Outro destaque é o mapa de capacidade e suporte do sítio, elaborado com o auxílio de softwares de geoprocessamento e voos de drone. “O mapa é uma representação cartográfica que considera os vários aspectos físicos, geológicos e antrópicos na definição das necessidades ambientais e das ações para reabilitação ambiental e urbana de um território”, esclarece o professor Sílvio Motta, que desenvolve projeto de pesquisa sobre metodologias de planejamento e apoio na tomada de decisão para ocupação territorial. “O principal benefício é ampliar a participação consciente da comunidade”, diz.
Segundo a professora Viviane, a assessoria técnica vai ofertar ainda, a partir da demanda dos próprios moradores, mutirões, oficinas, aulas, sempre fazendo a adaptação das técnicas, dispositivos e instrumentos para a realidade local, visando à requalificação ambiental do território. O trabalho conta com parcerias internas e externas e envolve alunos e professores, da graduação e pós-graduação, além de funcionários. Quando em áreas de ocupação, a atuação se dá em um espaço de conflito com o envolvimento de vários atores: o Estado, os proprietários dos terrenos, moradores, movimentos sociais e universidades que apoiam a luta por moradia.

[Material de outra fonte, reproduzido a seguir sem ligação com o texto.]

Lemma slice_mid l c1 c2 :
  0 <= c1 <= c2 ->
  Py.slice l (Some c1) (Some c2) = drop (Z.to_nat c1) (take (Z.to_nat c2) l).
Proof.
  intros Hc. unfold Py.slice, Py.norm_bound, Py.len.
  replace (c1 <? 0) with false by lia. replace (c2 <? 0) with false by lia.
  set (n := length l).
  rewrite take_drop_commute.
  destruct (Z_le_gt_dec c2 (Z.of_nat n)).
  - rewrite !Z.min_l by lia. do 2 f_equal. lia.
  - rewrite (Z.min_r c2) by lia.
    rewrite (take_ge l (Z.to_nat c2)) by (fold n; lia).
    destruct (Z_le_gt_dec c1 (Z.of_nat n)).
    + rewrite Z.min_l by lia.
      replace (Z.to_nat c1 + Z.to_nat (Z.of_nat n - c1))%nat with n by lia.
      rewrite take_ge by (fold n; lia). reflexivity.
    + rewrite Z.min_r by lia. rewrite Z.sub_diag, Nat.add_0_r, Nat2Z.id.
      rewrite take_ge by (fold n; lia).
      rewrite !drop_ge by (fold n; lia). reflexivity.
Qed.

Lemma three_slices l (c1 c2 : nat) :
  (c1 <= c2)%nat -> take c1 l ++ drop c1 (take c2 l) ++ drop c2 l = l.
Proof.
  intros H.
  replace (take c1 l) with (take c1 (take c2 l))
    by (rewrite take_take; f_equal; lia).
  rewrite app_assoc, take_drop, take_drop. reflexivity.
Qed.
End Slices.

Lemma of_Z_len (N : Z) :
  0 <= N < 2 ^ 63 ->
  exists nf, of_Z N = Fin nf /\ (0 <= nf /\ nf <= 2 ^ 1137).
Proof.
  intros HN. unfold of_Z.
  pose proof one_u_pos as Hu.
  assert (H0 : 0 <= N * one_u) by (apply Z.mul_nonneg_nonneg; lia).
  assert (H1 : N * one_u <= 1 * 2 ^ 1137).
  { replace 1137 with (63 + 1074) by lia.
    rewrite Z.pow_add_r by lia. fold one_u.
    rewrite Z.mul_1_l. apply Z.mul_le_mono_nonneg_r; lia. }
  destruct (round64_fin (N * one_u) 1 1137 H0 ltac:(lia) ltac:(lia) H1) as [E B].
  eauto.
Qed.

(** A product with a factor in [0, 1] stays finite, and is monotone in
    that factor. *)
Lemma fmul_frac nf t t' :
  0 <= nf <= 2 ^ 1137 -> 0 <= t <= t' -> t' <= one_u ->
  exists p p', fmul (Fin nf) (Fin t) = Fin p /\
               fmul (Fin nf) (Fin t') = Fin p' /\
               (0 <= p /\ p <= p').
Proof.
  intros Hn Ht Ht'. pose proof one_u_pos as Hu. simpl fmul.
  assert (M : forall x, 0 <= x <= one_u ->
    0 <= nf * x /\ nf * x <= one_u * 2 ^ 1137).
  { intros x Hx. split; [apply Z.mul_nonneg_nonneg; lia|].
    rewrite (Z.mul_comm one_u). apply Z.mul_le_mono_nonneg; lia. }
  destruct (M t ltac:(lia)) as [A1 A2]. destruct (M t' ltac:(lia)) as [A1' A2'].
  destruct (round64_fin (nf * t) one_u 1137 A1 Hu ltac:(lia) A2) as [E B].
  destruct (round64_fin (nf * t') one_u 1137 A1' Hu ltac:(lia) A2') as [E' B'].
  eexists _, _. split; [exact E|]. split; [exact E'|].
  split; [lia|]. apply round_mag_mono; try lia.
  apply Z.mul_le_mono_nonneg_r; [lia|].
  apply Z.mul_le_mono_nonneg_l; lia.
Qed.

(** The float sum of two non-negative numbers whose exact sum is at most
    1 is finite, at most 1 and not below its first operand. *)
Lemma fadd_frac t v :
  is_binary64 (Fin t) -> 0 <= t -> 0 <= v -> t + v <= one_u ->
  exists s, fadd (Fin t) (Fin v) = Fin s /\ (t <= s /\ s <= one_u).
Proof.
  intros Ht H0 Hv Hs. simpl fadd.
  assert (Hk : t + v <= 1 * 2 ^ 1074) by (fold one_u; lia).
  destruct (round64_fin (t + v) 1 1074 ltac:(lia) ltac:(lia) ltac:(lia) Hk) as [E B].
  exists (round_mag 53 0 (t + v) 1). split; [exact E|].
  fold one_u in B. split; [|lia].
  assert (Hk' : t <= 1 * 2 ^ 1074) by (fold one_u; lia).
  destruct (round64_fin t 1 1074 H0 ltac:(lia) ltac:(lia) Hk') as [Et _].
  simpl in Ht. rewrite Et in Ht. injection Ht as Ht. rewrite <- Ht at 1.
  apply round_mag_mono; lia.
Qed.

Lemma int_nonneg p : 0 <= p -> Py.int (Fin p) = Ok (p / one_u).
Proof.
  intros Hp. simpl. rewrite Z.quot_div_nonneg; [reflexivity|assumption|apply one_u_pos].
Qed.

(** The split for well-formed fractions. *)
Lemma time_split_wellformed {A : Type} (df : list A) (t v : Z) :
  Py.len df < 2 ^ 63 ->
  is_binary64 (Fin t) ->
  0 < t < one_u -> 0 < v < one_u -> t + v < one_u ->
  exists cut1 cut2 : nat,
    floor (fmul (of_Z (Py.len df)) (Fin t)) = Some (Z.of_nat cut1) /\
    floor (fmul (of_Z (Py.len df)) (fadd (Fin t) (Fin v))) = Some (Z.of_nat cut2) /\
    time_split df (Fin t) (Fin v)
      = Ok (take cut1 df, drop cut1 (take cut2 df), drop cut2 df) /\
    (cut1 <= cut2)%nat /\
    (Py.len df <= 2 ^ 53 -> (cut2 <= length df)%nat) /\
    take cut1 df ++ drop cut1 (take cut2 df) ++ drop cut2 df = df /\
    (length (take cut1 df) + length (drop cut1 (take cut2 df))
       + length (drop cut2 df) = length df)%nat.
Proof.
  intros HN Hb Ht Hv Hs.
  pose proof one_u_pos as Hu.
  assert (HN0 : 0 <= Py.len df) by (unfold Py.len; lia).
  destruct (of_Z_len (Py.len df) ltac:(lia)) as (nf & Enf & Bnf).
  destruct (fadd_frac t v Hb ltac:(lia) ltac:(lia) ltac:(lia)) as (s & Es & Bs).
  destruct (fmul_frac nf t s Bnf ltac:(lia) ltac:(lia)) as (p & p' & Ep & Ep' & Bp).
  assert (Hc1 : 0 <= p / one_u) by (apply Z.div_pos; lia).
  assert (Hc12 : p / one_u <= p' / one_u) by (apply Z.div_le_mono; lia).
  exists (Z.to_nat (p / one_u)), (Z.to_nat (p' / one_u)).
  rewrite Enf, Es, Ep, Ep'. simpl floor. rewrite !Z2Nat.id by lia.
  assert (Hle : (Z.to_nat (p / one_u) <= Z.to_nat (p' / one_u))%nat) by lia.
  split; [reflexivity|]. split; [reflexivity|].
  split.
  { unfold time_split, Py.float_of_int. rewrite Enf.
    unfold mbind, result_bind. rewrite Ep, Es, Ep'.
    rewrite !int_nonneg by lia.
    rewrite slice_to, slice_mid, slice_from by lia. reflexivity. }
  split; [exact Hle|].
  split.
  { intros H53.
    assert (Enf' : nf = Py.len df * one_u).
    { unfold of_Z in Enf.
      assert (K : Py.len df * one_u <= 1 * 2 ^ 1137).
      { destruct Bnf. replace 1137 with (63 + 1074) by lia.
        rewrite Z.pow_add_r by lia. fold one_u.
        rewrite Z.mul_1_l. apply Z.mul_le_mono_nonneg_r; lia. }
      destruct (round64_fin (Py.len df * one_u) 1 1137
                  ltac:(apply Z.mul_nonneg_nonneg; lia) ltac:(lia) ltac:(lia) K) as [E _].
      rewrite E in Enf. injection Enf as <-.
      unfold one_u. apply round_mag_53; lia. }
    assert (Hp' : p' <= nf).
    { simpl fmul in Ep'.
      assert (K : nf * s <= one_u * 2 ^ 1137).
      { rewrite (Z.mul_comm one_u). apply Z.mul_le_mono_nonneg; lia. }
      destruct (round64_fin (nf * s) one_u 1137
                  ltac:(apply Z.mul_nonneg_nonneg; lia) Hu ltac:(lia) K) as [E _].
      rewrite E in Ep'. injection Ep' as <-.
      transitivity (round_mag 53 0 (nf * one_u) (1 * one_u)).
      - apply round_mag_mono; try lia.
        + apply Z.mul_nonneg_nonneg; lia.
        + rewrite Z.mul_1_l. 
          apply Z.mul_le_mono_nonneg_r; [lia|].
          apply Z.mul_le_mono_nonneg_l; lia.
      - rewrite round_mag_scale by lia.
        rewrite Enf'. unfold one_u. rewrite round_mag_53; lia. }
    assert (p' / one_u <= Py.len df).
    { apply Z.div_le_upper_bound; [lia|]. rewrite Z.mul_comm. lia. }
    unfold Py.len in *. lia. }
  split; [apply three_slices; exact Hle|].
  rewrite length_drop, !length_take, length_drop. lia.
Qed.

(* ================================================================== *)
(** * [make_sequences] *)
(* ================================================================== *)

Section MakeSequences.

Lemma length_feats_of g : length (feats_of g) = length g.
Proof. apply length_map. Qed.
Lemma length_labels_of g : length (labels_of g) = length g.
Proof. apply length_map. Qed.

Lemma slice_window {A} (l : list A) (S : Z) (i : nat) :
  0 < S -> Z.of_nat i + S <= Py.len l ->
  Py.slice l (Some (S - 1 + Z.of_nat i - S + 1)) (Some (S - 1 + Z.of_nat i + 1))
  = take (Z.to_nat S) (drop i l).
Proof.
  intros HS Hi. unfold Py.slice, Py.norm_bound.
  replace (S - 1 + Z.of_nat i - S + 1) with (Z.of_nat i) by lia.
  replace (Z.of_nat i <? 0) with false by lia.
  replace (S - 1 + Z.of_nat i + 1 <? 0) with false by lia.
  rewrite !Z.min_l by lia.
  f_equal; [lia|]. f_equal. lia.
Qed.

Lemma index_label (l : list float) (S : Z) (i : nat) :
  0 < S -> Z.of_nat i + S <= Py.len l ->
  Py.index l (S - 1 + Z.of_nat i)
  = Ok (default NaN (l !! (Z.to_nat S - 1 + i)%nat)).
Proof.
  intros HS Hi. unfold Py.index.
  assert (E0 : (S - 1 + Z.of_nat i <? 0) = false) by lia.
  cbv zeta. rewrite E0. cbv iota. rewrite E0.
  replace (Z.to_nat (S - 1 + Z.of_nat i)) with (Z.to_nat S - 1 + i)%nat by lia.
  destruct (l !! (Z.to_nat S - 1 + i)%nat) eqn:E; [reflexivity|].
  apply lookup_ge_None in E. unfold Py.len in Hi. lia.
Qed.

(** The inner loop over [t] adds the windows of the group, in order. *)
Lemma inner_loop (g : Frame) (S : Z) (n k : nat) (X_all : list Window) (y_all : list float) :
  0 < S -> ((0 < n)%nat -> Z.of_nat (k + n) + S <= Py.len g + 1) ->
  foldM
    (fun '(X_all, y_all) t =>
       let X_all := X_all ++ [Py.slice (feats_of g) (Some (t - S + 1)) (Some (t + 1))] in
       y ← Py.index (labels_of g) t;
       Ok (X_all, y_all ++ [y]))
    (X_all, y_all)
    (map (fun i : nat => S - 1 + Z.of_nat i) (seq k n))
  = Ok (X_all ++ (map (window_at g S) (seq k n)).*1,
        y_all ++ (map (window_at g S) (seq k n)).*2).
Proof.
  intros HS. revert k X_all y_all.
  induction n as [|n IH]; intros k X_all y_all Hk.
  - simpl. rewrite !app_nil_r. reflexivity.
  - specialize (Hk ltac:(lia)). simpl seq. simpl map. simpl foldM.
    rewrite slice_window by (rewrite ?length_feats_of; unfold Py.len in *; rewrite ?length_feats_of; lia).
    rewrite index_label by (unfold Py.len in *; rewrite ?length_labels_of; lia).
    simpl mbind. unfold mbind, result_bind.
    rewrite IH by lia.
    unfold window_at at 3 6. simpl.
    rewrite <- !app_assoc. reflexivity.
Qed.

Lemma length_group_sequences g S :
  Py.len (group_sequences g S) = Z.max 0 (Py.len g - S + 1).
Proof.
  unfold group_sequences, Py.len. rewrite length_map, length_seq. lia.
Qed.

Lemma range_shift (S L : Z) :
  Py.range (S - 1) L
  = map (fun i : nat => S - 1 + Z.of_nat i) (seq 0 (Z.to_nat (L - S + 1))).
Proof. unfold Py.range. do 3 f_equal. lia. Qed.

(** The loop over the groups adds the windows of each group, in order. *)
Lemma outer_loop (S : Z) (gs : list (string * Frame))
    (X_all : list Window) (y_all : list float) :
  0 < S ->
  foldM
    (fun '(X_all, y_all) '(tkr, g) =>
       let feats := feats_of g in
       let labels := labels_of g in
       foldM
         (fun '(X_all, y_all) t =>
            let X_all := X_all ++ [Py.slice feats (Some (t - S + 1)) (Some (t + 1))] in
            y ← Py.index labels t;
            Ok (X_all, y_all ++ [y]))
         (X_all, y_all) (Py.range (S - 1) (Py.len g)))
    (X_all, y_all) gs
  = Ok (X_all ++ (concat (map (fun g => group_sequences g.2 S) gs)).*1,
        y_all ++ (concat (map (fun g => group_sequences g.2 S) gs)).*2).
Proof.
  intros HS. revert X_all y_all.
  induction gs as [|[tkr g] gs IH]; intros X_all y_all.
  - simpl. rewrite !app_nil_r. reflexivity.
  - simpl foldM. cbv zeta. rewrite range_shift.
    rewrite inner_loop by (unfold Py.len; lia).
    unfold mbind, result_bind. rewrite IH.
    simpl map. simpl concat. fold (group_sequences g S).
    rewrite !fmap_app, !app_assoc. reflexivity.
Qed.

Lemma window_at_length g S i w y :
  0 < S -> group_sequences g S !! i = Some (w, y) -> length w = Z.to_nat S.
Proof.
  intros HS H. unfold group_sequences in H.
  apply list_lookup_fmap_Some in H as (j & Hj & E).
  apply lookup_seq in E as [-> Hlt]. simpl in Hlt.
  unfold window_at in Hj. injection Hj as Hw _. subst w.
  rewrite length_take, length_drop, length_feats_of.
  unfold Py.len in Hlt. lia.
Qed.

Lemma stack_uniform {A} (xs : list (list A)) (n : nat) :
  xs <> [] -> Forall (fun x => length x = n) xs -> Pd.stack xs = Ok xs.
Proof.
  intros Hne Hall. destruct xs as [|x xs]; [congruence|].
  unfold Pd.stack.
  assert (E : forallb (fun y => (length y =? length x)%nat) (x :: xs) = true).
  { apply forallb_forall. intros y Hy.
    apply Nat.eqb_eq.
    rewrite Forall_forall in Hall.
    rewrite (Hall y), (Hall x); [reflexivity|left|apply list_elem_of_In; exact Hy]. }
  rewrite E. reflexivity.
Qed.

A defensora pública Cleide Aparecida Nepomuceno conta que, no caso do conflito possessório das ocupações urbanas, as plantas ajudaram na interlocução do poder público com os requerentes das ações de reintegração de posse. “O trabalho é importante para a sociedade porque de forma neutra e imparcial ajuda na construção do conhecimento e de informação que são ferramentas essenciais para a autonomia dos indivíduos em situação de vulnerabilidade social e econômica na busca de seus direitos”, diz.
Outras possibilidades
Funcionária do laboratório Canteiro em Obras, a arquiteta e urbanista Caroline Cristiane Rocha esteve em diversas ocasiões em áreas de ocupação, vilas e favelas. Ela conta que, quando estudante, foi extensionista de vários projetos e essa experiência a ajudou a enxergar outras possibilidades de atuação. “Foi uma grande oportunidade que apareceu para mim na minha área de atuação profissional, porque achei que ia fazer trabalho só em escritório, mas vi que poderia fazer uma transformação na sociedade”, conta. “Não fosse a extensão, não iria conhecer de jeito algum esse campo da assessoria técnica. Foi muito importante mesmo”, completa.
Círculo de Bananeira
O Círculo de Bananeira é uma técnica de urbanização sustentável, na qual as chamadas águas cinzas – provenientes de pias, tanque e chuveiro, por exemplo – são conduzidas por canos para um buraco na terra, preenchido com pedra, galhos grossos e finos, resíduos de poda, entre outros materiais. Bananeiras são plantadas no entorno, com o objetivo de absorver os efluentes e manter o sistema úmido para que as bactérias processem a matéria orgânica lançada no local.